Finding the Best 19" LCD Monitor for Your Application

In Practice

With a panel like this one, nothing is halfhearted. For office applications, the panel did wonders. AG Neovo has used a very effective anti-reflection surface treatment on the glass plate. Unwanted reflections are greatly attenuated. The viewing angles are very wide - the 170 degrees announced are accurate.

On the other hand, the monitor is a catastrophe for video games, which is normal. VA panels have never really done brilliantly in this area. We could see long trails behind objects in FPS games. With RTS games, which are obviously slower, using the X19AV was less painful, but I won't go so far as to say it was actually pleasant.

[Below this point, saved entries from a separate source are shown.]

(** [num_params] of a DalleBart model with the parameter shapes [setup]
    creates: the embedding tables (text and image tokens, text and image
    positions), the encoder and decoder layers, the two embedding layer
    norms and the [lm_head] kernel. *)
Theorem num_params_init (cfg : config) (params : ptree Tensor)
    (Hp : tree_map shape params = init_shapes cfg) :
  num_params params =
    ((encoder_vocab_size cfg + max_text_length cfg + (image_vocab_size cfg + 1) + image_length cfg) * d_model cfg
     + encoder_layers cfg * (4 * d_model cfg * d_model cfg + 2 * d_model cfg * encoder_ffn_dim cfg + 4 * d_model cfg)
     + decoder_layers cfg * (8 * d_model cfg * d_model cfg + 2 * d_model cfg * encoder_ffn_dim cfg + 6 * d_model cfg)
     + 4 * d_model cfg
     + d_model cfg * (image_vocab_size cfg + 1))%nat.
Proof. rewrite (num_params_shapes cfg params Hp). apply init_shapes_count. Qed.

(** [__init__] records one required parameter per tensor [setup] creates:
    nine outside the layers, ten per encoder layer and sixteen per
    decoder layer. *)
Theorem required_params_count (cfg : config) (params : ptree Tensor)
    (Hp : tree_map shape params = init_shapes cfg) :
  size (required_params (init_model (flatten_dict params))) =
    (9 + 10 * encoder_layers cfg + 16 * decoder_layers cfg)%nat.
Proof.
  cbn [required_params init_model]. unfold flatten_dict.
  rewrite dom_list_to_map_L, size_list_to_set.
  2:{ rewrite <- (flatten_keys_tree_map shape), Hp.
      apply flatten_items_nodup, init_shapes_names_unique. }
  rewrite length_fmap, <- (length_map (fun '(k, a) => (k, shape a))), <- flatten_items_tree_map, Hp,
    <- leaf_sum_length.
  apply init_shapes_leaves.
Qed.

End LoadingFacts.

(** ** Generation inputs and the cache *)
Module GenerationFacts.
Import Params Decode DecodeFacts.

Lemma setup_ok (embed_dim num_heads : Z) :
  is_ok (Attention.setup embed_dim num_heads) = true <->
  num_heads <> 0 /\ embed_dim mod num_heads = 0.
Proof.
  unfold Attention.setup. case_decide as Hz; simpl.
  - split; [discriminate|]. intros [? _]. contradiction.
  - pose proof (Z.div_mod embed_dim num_heads Hz) as Hdm.
    case_decide as Hne; simpl.
    + split; [discriminate|]. intros [_ Hm]. exfalso. apply Hne. lia.
    + split; [|done]. intros _. split; [done|]. lia.
Qed.

Lemma setup_value (embed_dim num_heads head_dim : Z) :
  Attention.setup embed_dim num_heads = Ok head_dim -> head_dim * num_heads = embed_dim.
Proof.
  unfold Attention.setup. case_decide; [discriminate|].
  case_decide as Hne; [discriminate|]. intros [= <-]. lia.
Qed.

Lemma setup_ok_nat (d h : nat) :
  is_ok (Attention.setup (Z.of_nat d) (Z.of_nat h)) = true <-> h <> 0%nat /\ (d mod h = 0)%nat.
Proof.
  rewrite setup_ok. split; intros [Hh Hm]; split; try lia.
  - destruct (decide (h = 0%nat)) as [->|Hh']; [lia|].
    rewrite <- Nat2Z.inj_mod in Hm. lia.
  - rewrite <- Nat2Z.inj_mod. lia.
Qed.

Lemma assoc_same_value {A} (name : string) (v : ptree A) (l : list nat) :
  assoc name (map (fun i => (layer_name i, v)) l) =
  if bool_decide (name ∈ map layer_name l) then Some v else None.
Proof.
  induction l as [|j l IH]; cbn [map assoc].
  - rewrite bool_decide_false; [done|set_solver].
  - destruct (String.eqb_spec name (layer_name j)) as [->|Hne].
    + rewrite bool_decide_true; [done|set_solver].
    + rewrite IH. destruct (decide (name ∈ map layer_name l)) as [Hin|Hin].
      * rewrite !bool_decide_true by set_solver. done.
      * rewrite !bool_decide_false by set_solver. done.
Qed.

(** For a model with a non-empty position table ([image_length >= 1])
    and encoder hidden states of shape [(batch', s, f)],
    [prepare_inputs_for_generation] succeeds exactly when: [max_length]
    is at least 2 (the cache width [max_length - 1] is positive) and
    [max_length - 1] is at most [image_length] (the causal mask's size);
    there is at least one decoder layer (else no cache is created); the
    number of decoder heads is non-zero and divides [d_model]; the
    encoder batch [batch'] is the batch of [decoder_input_ids]; and a
    supplied decoder mask fits in the [(batch, max_length - 1)] mask it
    is copied into. *)
Theorem prepare_ok_iff (cfg : config) (decoder_input_ids : Mat) (max_length : Z)
    (attention_mask decoder_attention_mask : option Mat) (encoder_outputs : Tensor)
    (b' s f : nat)
    (Hil : (1 <= image_length cfg)%nat)
    (Henc : shape encoder_outputs = [b'; s; f]) :
  is_ok (prepare_inputs_for_generation cfg decoder_input_ids max_length attention_mask
           decoder_attention_mask encoder_outputs) = true <->
  2 <= max_length /\ (Z.to_nat (max_length - 1) <= image_length cfg)%nat /\
  decoder_layers cfg <> 0%nat /\
  decoder_attention_heads cfg <> 0%nat /\ (d_model cfg mod decoder_attention_heads cfg = 0)%nat /\
  b' = mrows decoder_input_ids /\
  match decoder_attention_mask with
  | Some m => (mrows m <= mrows decoder_input_ids)%nat /\ (mcols m <= Z.to_nat (max_length - 1))%nat
  | None => True
  end.
Proof.
  unfold prepare_inputs_for_generation.
  set (b := mrows decoder_input_ids).
  rewrite <- (cross_attention_check_rank3 (d_model cfg) b b' s f encoder_outputs Henc).
  destruct (init_cache cfg b (max_length - 1) encoder_outputs) as [c|e] eqn:Ec.
  - apply init_cache_ok in Ec as (Hge & HL & _ & Hn & hd & Hsetup & Hcausal & Hcross & _).
    apply causal_mask_check_ok in Hcausal.
    pose proof (proj1 (setup_ok_nat (d_model cfg) (decoder_attention_heads cfg))) as Hh.
    rewrite Hsetup in Hh. specialize (Hh eq_refl).
    rewrite Hcross.
    unfold mbind, result_bind. cbn beta iota.
    unfold ones_checked. rewrite decide_False by lia. cbn beta iota.
    destruct decoder_attention_mask as [m|]; cbn beta iota.
    + unfold dynamic_update_slice. cbn [mrows mcols ones]. case_decide as Hfit; cbn.
      * split; [intros _; repeat split; try tauto; lia|done].
      * split; [discriminate|]. intros Hx. exfalso. apply Hfit. destruct Hx as (_ & _ & _ & _ & _ & _ & Hf). exact Hf.
    + cbn. split; [intros _; repeat split; try tauto; lia|done].
  - cbn. split; [discriminate|].
    intros (H2 & HLil & Hn & Hh0 & Hm & Hcross & _).
    pose proof (proj2 (setup_ok_nat (d_model cfg) (decoder_attention_heads cfg)) (conj Hh0 Hm)) as Hsetup.
    destruct (Attention.setup _ _) as [hd|e'] eqn:Es; [|discriminate].
    assert (init_cache cfg b (max_length - 1) encoder_outputs = Ok
      (PNode [("model", PNode [("decoder", PNode [("layers", PNode
          (map (fun i => (layer_name i, layer_cache b (Z.to_nat (max_length - 1)) (decoder_attention_heads cfg) (Z.to_nat hd)))
               (seq 0 (decoder_layers cfg))))])])])) as Hok.
    { apply init_cache_ok. split_and!; try lia.
      exists hd. split_and!; try done. apply causal_mask_check_ok. exact HLil. }
    congruence.
Qed.


(** When [prepare_inputs_for_generation] returns, there is at least one
    decoder layer and the cache is exactly
    [{"model": {"decoder": {"layers": {str(i): layer_cache}}}}] for
    [i = 0 .. decoder_layers - 1] and nothing else, every layer holding
    zero key and value buffers of shape
    [(batch, max_length - 1, num_heads, head_dim)], with
    [num_heads * head_dim = d_model].  So the [cached_key] under a layer
    name is that zero array when the name is some [str(i)] with
    [i < decoder_layers], and any other name raises [KeyError]. *)
Theorem prepare_cache_layout (cfg : config) (decoder_input_ids : Mat) (max_length : Z)
    (attention_mask decoder_attention_mask : option Mat) (encoder_outputs : Tensor) (g : gen_inputs)
    (H : prepare_inputs_for_generation cfg decoder_input_ids max_length attention_mask
           decoder_attention_mask encoder_outputs = Ok g) :
  decoder_layers cfg <> 0%nat /\
  exists head_dim,
    (decoder_attention_heads cfg * head_dim = d_model cfg)%nat /\
    g_past_key_values g =
      PNode [("model", PNode [("decoder", PNode [("layers", PNode
        (map (fun i => (layer_name i,
                        layer_cache (mrows decoder_input_ids) (Z.to_nat (max_length - 1))
                          (decoder_attention_heads cfg) head_dim))
             (seq 0 (decoder_layers cfg))))])])] /\
    forall name : string,
      lookup_path ["model"; "decoder"; "layers"; name; "self_attn"; "cached_key"]
        (g_past_key_values g) =
      if bool_decide (name ∈ map layer_name (seq 0 (decoder_layers cfg)))
      then Ok (PLeaf (zeros [mrows decoder_input_ids; Z.to_nat (max_length - 1);
                             decoder_attention_heads cfg; head_dim]))
      else Err (KeyError [name]).
Proof.
  unfold prepare_inputs_for_generation in H.
  destruct (init_cache cfg (mrows decoder_input_ids) (max_length - 1) encoder_outputs) as [c|e] eqn:Ec;
    [|discriminate].
  apply init_cache_ok in Ec as (Hge & _ & _ & Hn & hd & Hsetup & _ & _ & ->).
  assert (g_past_key_values g =
      PNode [("model", PNode [("decoder", PNode [("layers", PNode
        (map (fun i => (layer_name i,
                        layer_cache (mrows decoder_input_ids) (Z.to_nat (max_length - 1))
                          (decoder_attention_heads cfg) (Z.to_nat hd)))
             (seq 0 (decoder_layers cfg))))])])]) as Hg.
  { unfold mbind, result_bind in H. cbn beta iota in H.
    unfold ones_checked in H. rewrite decide_False in H by lia. cbn beta iota in H.
    destruct decoder_attention_mask as [m|]; cbn beta iota in H.
    - destruct (dynamic_update_slice _ _); [|discriminate]. cbn in H. by injection H as <-.
    - by injection H as <-. }
  assert (Z.of_nat (decoder_attention_heads cfg) <> 0) as Hh0.
  { intros Hz. unfold Attention.setup in Hsetup. rewrite decide_True in Hsetup by done. discriminate. }
  apply setup_value in Hsetup.
  split; [exact Hn|]. exists (Z.to_nat hd). split_and!.
  - apply Nat2Z.inj. rewrite Nat2Z.inj_mul, Z2Nat.id; nia.
  - exact Hg.
  - intros name. rewrite Hg. cbn [lookup_path assoc String.eqb Ascii.eqb Bool.eqb andb].
    rewrite assoc_same_value. case_bool_decide; reflexivity.
Qed.



End GenerationFacts.

(** * Witnesses: the theorems applied at concrete inputs *)
Module Witnesses.
Import Reconcile ReconcileFacts Params ParamsFacts Decode DecodeFacts Load LoadFacts.

Lemma from_pretrained_key_set_witness :
  is_ok (reconcile true
           (init_model (<[["model"; "a"] := mkTensor [1%nat] []]>
                         {[ ["lm_head"; "kernel"] := mkTensor [3%nat] [] ]}))
           (<[["u"] := mkTensor [5%nat] []]> {[ ["lm_head"; "kernel"] := mkTensor [4%nat] [] ]}))
  = true.
Proof.
  apply (proj2 (from_pretrained_key_set true
           (<[["model"; "a"] := mkTensor [1%nat] []]> {[ ["lm_head"; "kernel"] := mkTensor [3%nat] [] ]})
           (<[["u"] := mkTensor [5%nat] []]> {[ ["lm_head"; "kernel"] := mkTensor [4%nat] [] ]}))).
  left. reflexivity.
Defined.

Screening movies was disappointing. Tracking shots were blurred because of the remanence. That's too bad, because the viewing angles are good. When we used an S-Video input, the situation was a little better, but latency was still too perceptible, in particular with Xbox games. In Gotham Project 2, for example, the textures on the buildings on the urban courses were blurry.

Conclusion

If you seek a monitor for entertainment applications, the X19 doesn't fill the bill. On the other hand, it would be a good choice for anybody who needs a monitor for an industrial application or for video surveillance. And after all, that's the primary use this monitor was intended for.

It remains to be explained why manufacturers continue to provide their slower monitors with extended multimedia capacities like S-VHS and cinch connectors when they don't really have the reactivity to use them. AG Neovo is not the only one who does this; Samsung and Hyundai offer "multimedia" monitors with extended video inputs and 25ms panels.